Ia menambahkan pendidikan memegang peran penting dalam membangun kapasitas keuangan sejak dini. Hal ini dilakukan melalui penguatan pengetahuan dan keterampilan praktis.
“Dengan mengintegrasikan literasi keuangan ke dalam sistem pendidikan formal dan kurikulum, kita membangun fondasi yang kuat. Upaya ini memerlukan kolaborasi berkelanjutan antara regulator, pendidik, industri, dan komunitas,” katanya.
OJK juga menilai edukasi keuangan perlu diperluas di luar ruang kelas. Pendekatan ini dapat dilakukan melalui platform digital dan kampanye nasional.
Dalam kesempatan yang sama, perwakilan OECD/INFE, Magda Bianco, menyoroti pentingnya literasi keuangan di tengah perkembangan informasi. Ia menilai kemampuan ini penting untuk menghadapi peluang dan risiko yang semakin kompleks.

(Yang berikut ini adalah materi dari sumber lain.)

Definition set_p_assigned_ip (v : string) (r : Peer) : Peer :=
  mkPeer (p_id r) (p_public_key r) v (p_hostname r) (p_listen_port r) (p_last_seen_at r) (p_created_at r) (p_revoked_at r) (p_setup_key_id r) (p_auth_token_hash r) (p_observed_ip r) (p_public_endpoint r) (p_auth_token_issued_at r) (p_assigned_ip6 r) (p_peer_type r) (p_gateway_peer_id r) (p_private_key_enc r) (p_gateway_endpoint r) (p_candidates r) (p_nat_type r) (p_advertise_exit_node r) (p_exit_node_peer_id r) (p_agent_version r).
Definition set_p_hostname (v : option string) (r : Peer) : Peer :=
  mkPeer (p_id r) (p_public_key r) (p_assigned_ip r) v (p_listen_port r) (p_last_seen_at r) (p_created_at r) (p_revoked_at r) (p_setup_key_id r) (p_auth_token_hash r) (p_observed_ip r) (p_public_endpoint r) (p_auth_token_issued_at r) (p_assigned_ip6 r) (p_peer_type r) (p_gateway_peer_id r) (p_private_key_enc r) (p_gateway_endpoint r) (p_candidates r) (p_nat_type r) (p_advertise_exit_node r) (p_exit_node_peer_id r) (p_agent_version r).
Definition set_p_listen_port (v : option Z) (r : Peer) : Peer :=
  mkPeer (p_id r) (p_public_key r) (p_assigned_ip r) (p_hostname r) v (p_last_seen_at r) (p_created_at r) (p_revoked_at r) (p_setup_key_id r) (p_auth_token_hash r) (p_observed_ip r) (p_public_endpoint r) (p_auth_token_issued_at r) (p_assigned_ip6 r) (p_peer_type r) (p_gateway_peer_id r) (p_private_key_enc r) (p_gateway_endpoint r) (p_candidates r) (p_nat_type r) (p_advertise_exit_node r) (p_exit_node_peer_id r) (p_agent_version r).
Definition set_p_last_seen_at (v : option string) (r : Peer) : Peer :=
  mkPeer (p_id r) (p_public_key r) (p_assigned_ip r) (p_hostname r) (p_listen_port r) v (p_created_at r) (p_revoked_at r) (p_setup_key_id r) (p_auth_token_hash r) (p_observed_ip r) (p_public_endpoint r) (p_auth_token_issued_at r) (p_assigned_ip6 r) (p_peer_type r) (p_gateway_peer_id r) (p_private_key_enc r) (p_gateway_endpoint r) (p_candidates r) (p_nat_type r) (p_advertise_exit_node r) (p_exit_node_peer_id r) (p_agent_version r).
Definition set_p_revoked_at (v : option string) (r : Peer) : Peer :=
  mkPeer (p_id r) (p_public_key r) (p_assigned_ip r) (p_hostname r) (p_listen_port r) (p_last_seen_at r) (p_created_at r) v (p_setup_key_id r) (p_auth_token_hash r) (p_observed_ip r) (p_public_endpoint r) (p_auth_token_issued_at r) (p_assigned_ip6 r) (p_peer_type r) (p_gateway_peer_id r) (p_private_key_enc r) (p_gateway_endpoint r) (p_candidates r) (p_nat_type r) (p_advertise_exit_node r) (p_exit_node_peer_id r) (p_agent_version r).
Definition set_p_auth_token_hash (v : option string) (r : Peer) : Peer :=
  mkPeer (p_id r) (p_public_key r) (p_assigned_ip r) (p_hostname r) (p_listen_port r) (p_last_seen_at r) (p_created_at r) (p_revoked_at r) (p_setup_key_id r) v (p_observed_ip r) (p_public_endpoint r) (p_auth_token_issued_at r) (p_assigned_ip6 r) (p_peer_type r) (p_gateway_peer_id r) (p_private_key_enc r) (p_gateway_endpoint r) (p_candidates r) (p_nat_type r) (p_advertise_exit_node r) (p_exit_node_peer_id r) (p_agent_version r).
Definition set_p_observed_ip (v : option string) (r : Peer) : Peer :=
  mkPeer (p_id r) (p_public_key r) (p_assigned_ip r) (p_hostname r) (p_listen_port r) (p_last_seen_at r) (p_created_at r) (p_revoked_at r) (p_setup_key_id r) (p_auth_token_hash r) v (p_public_endpoint r) (p_auth_token_issued_at r) (p_assigned_ip6 r) (p_peer_type r) (p_gateway_peer_id r) (p_private_key_enc r) (p_gateway_endpoint r) (p_candidates r) (p_nat_type r) (p_advertise_exit_node r) (p_exit_node_peer_id r) (p_agent_version r).
Definition set_p_public_endpoint (v : option string) (r : Peer) : Peer :=
  mkPeer (p_id r) (p_public_key r) (p_assigned_ip r) (p_hostname r) (p_listen_port r) (p_last_seen_at r) (p_created_at r) (p_revoked_at r) (p_setup_key_id r) (p_auth_token_hash r) (p_observed_ip r) v (p_auth_token_issued_at r) (p_assigned_ip6 r) (p_peer_type r) (p_gateway_peer_id r) (p_private_key_enc r) (p_gateway_endpoint r) (p_candidates r) (p_nat_type r) (p_advertise_exit_node r) (p_exit_node_peer_id r) (p_agent_version r).
Definition set_p_auth_token_issued_at (v : option string) (r : Peer) : Peer :=
  mkPeer (p_id r) (p_public_key r) (p_assigned_ip r) (p_hostname r) (p_listen_port r) (p_last_seen_at r) (p_created_at r) (p_revoked_at r) (p_setup_key_id r) (p_auth_token_hash r) (p_observed_ip r) (p_public_endpoint r) v (p_assigned_ip6 r) (p_peer_type r) (p_gateway_peer_id r) (p_private_key_enc r) (p_gateway_endpoint r) (p_candidates r) (p_nat_type r) (p_advertise_exit_node r) (p_exit_node_peer_id r) (p_agent_version r).
Definition set_p_assigned_ip6 (v : option string) (r : Peer) : Peer :=
  mkPeer (p_id r) (p_public_key r) (p_assigned_ip r) (p_hostname r) (p_listen_port r) (p_last_seen_at r) (p_created_at r) (p_revoked_at r) (p_setup_key_id r) (p_auth_token_hash r) (p_observed_ip r) (p_public_endpoint r) (p_auth_token_issued_at r) v (p_peer_type r) (p_gateway_peer_id r) (p_private_key_enc r) (p_gateway_endpoint r) (p_candidates r) (p_nat_type r) (p_advertise_exit_node r) (p_exit_node_peer_id r) (p_agent_version r).
Definition set_p_gateway_peer_id (v : option Z) (r : Peer) : Peer :=
  mkPeer (p_id r) (p_public_key r) (p_assigned_ip r) (p_hostname r) (p_listen_port r) (p_last_seen_at r) (p_created_at r) (p_revoked_at r) (p_setup_key_id r) (p_auth_token_hash r) (p_observed_ip r) (p_public_endpoint r) (p_auth_token_issued_at r) (p_assigned_ip6 r) (p_peer_type r) v (p_private_key_enc r) (p_gateway_endpoint r) (p_candidates r) (p_nat_type r) (p_advertise_exit_node r) (p_exit_node_peer_id r) (p_agent_version r).
Definition set_p_candidates (v : option string) (r : Peer) : Peer :=
  mkPeer (p_id r) (p_public_key r) (p_assigned_ip r) (p_hostname r) (p_listen_port r) (p_last_seen_at r) (p_created_at r) (p_revoked_at r) (p_setup_key_id r) (p_auth_token_hash r) (p_observed_ip r) (p_public_endpoint r) (p_auth_token_issued_at r) (p_assigned_ip6 r) (p_peer_type r) (p_gateway_peer_id r) (p_private_key_enc r) (p_gateway_endpoint r) v (p_nat_type r) (p_advertise_exit_node r) (p_exit_node_peer_id r) (p_agent_version r).
Definition set_p_nat_type (v : option string) (r : Peer) : Peer :=
  mkPeer (p_id r) (p_public_key r) (p_assigned_ip r) (p_hostname r) (p_listen_port r) (p_last_seen_at r) (p_created_at r) (p_revoked_at r) (p_setup_key_id r) (p_auth_token_hash r) (p_observed_ip r) (p_public_endpoint r) (p_auth_token_issued_at r) (p_assigned_ip6 r) (p_peer_type r) (p_gateway_peer_id r) (p_private_key_enc r) (p_gateway_endpoint r) (p_candidates r) v (p_advertise_exit_node r) (p_exit_node_peer_id r) (p_agent_version r).
Definition set_p_advertise_exit_node (v : bool) (r : Peer) : Peer :=
  mkPeer (p_id r) (p_public_key r) (p_assigned_ip r) (p_hostname r) (p_listen_port r) (p_last_seen_at r) (p_created_at r) (p_revoked_at r) (p_setup_key_id r) (p_auth_token_hash r) (p_observed_ip r) (p_public_endpoint r) (p_auth_token_issued_at r) (p_assigned_ip6 r) (p_peer_type r) (p_gateway_peer_id r) (p_private_key_enc r) (p_gateway_endpoint r) (p_candidates r) (p_nat_type r) v (p_exit_node_peer_id r) (p_agent_version r).
Definition set_p_exit_node_peer_id (v : option Z) (r : Peer) : Peer :=
  mkPeer (p_id r) (p_public_key r) (p_assigned_ip r) (p_hostname r) (p_listen_port r) (p_last_seen_at r) (p_created_at r) (p_revoked_at r) (p_setup_key_id r) (p_auth_token_hash r) (p_observed_ip r) (p_public_endpoint r) (p_auth_token_issued_at r) (p_assigned_ip6 r) (p_peer_type r) (p_gateway_peer_id r) (p_private_key_enc r) (p_gateway_endpoint r) (p_candidates r) (p_nat_type r) (p_advertise_exit_node r) v (p_agent_version r).
Definition set_p_agent_version (v : option string) (r : Peer) : Peer :=
  mkPeer (p_id r) (p_public_key r) (p_assigned_ip r) (p_hostname r) (p_listen_port r) (p_last_seen_at r) (p_created_at r) (p_revoked_at r) (p_setup_key_id r) (p_auth_token_hash r) (p_observed_ip r) (p_public_endpoint r) (p_auth_token_issued_at r) (p_assigned_ip6 r) (p_peer_type r) (p_gateway_peer_id r) (p_private_key_enc r) (p_gateway_endpoint r) (p_candidates r) (p_nat_type r) (p_advertise_exit_node r) (p_exit_node_peer_id r) v.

“Kemudahan akses informasi, hadirnya berbagai instrumen investasi baru, serta maraknya informasi investasi dari sumber yang tidak selalu kredibel. Ini menjadi peluang sekaligus risiko, sehingga kompetensi keuangan perlu dibangun sejak dini,” kata Magda.
Menurutnya, pendidikan keuangan sejak dini membantu memperkuat pemahaman hingga dewasa. Selain itu, langkah ini juga dapat mengurangi kesenjangan sosial ekonomi.
Magda menambahkan kompetensi keuangan dapat meningkatkan ketahanan individu dalam menghadapi risiko. Termasuk risiko penipuan, pengelolaan utang, hingga keputusan investasi.
Secara keseluruhan, peningkatan literasi keuangan berdampak luas bagi masyarakat. Hal ini juga mendukung stabilitas sistem keuangan dan pengurangan kesenjangan sosial.
Kata Kunci / Tags
Rekomendasi Berita
Memuat berita terbaru.....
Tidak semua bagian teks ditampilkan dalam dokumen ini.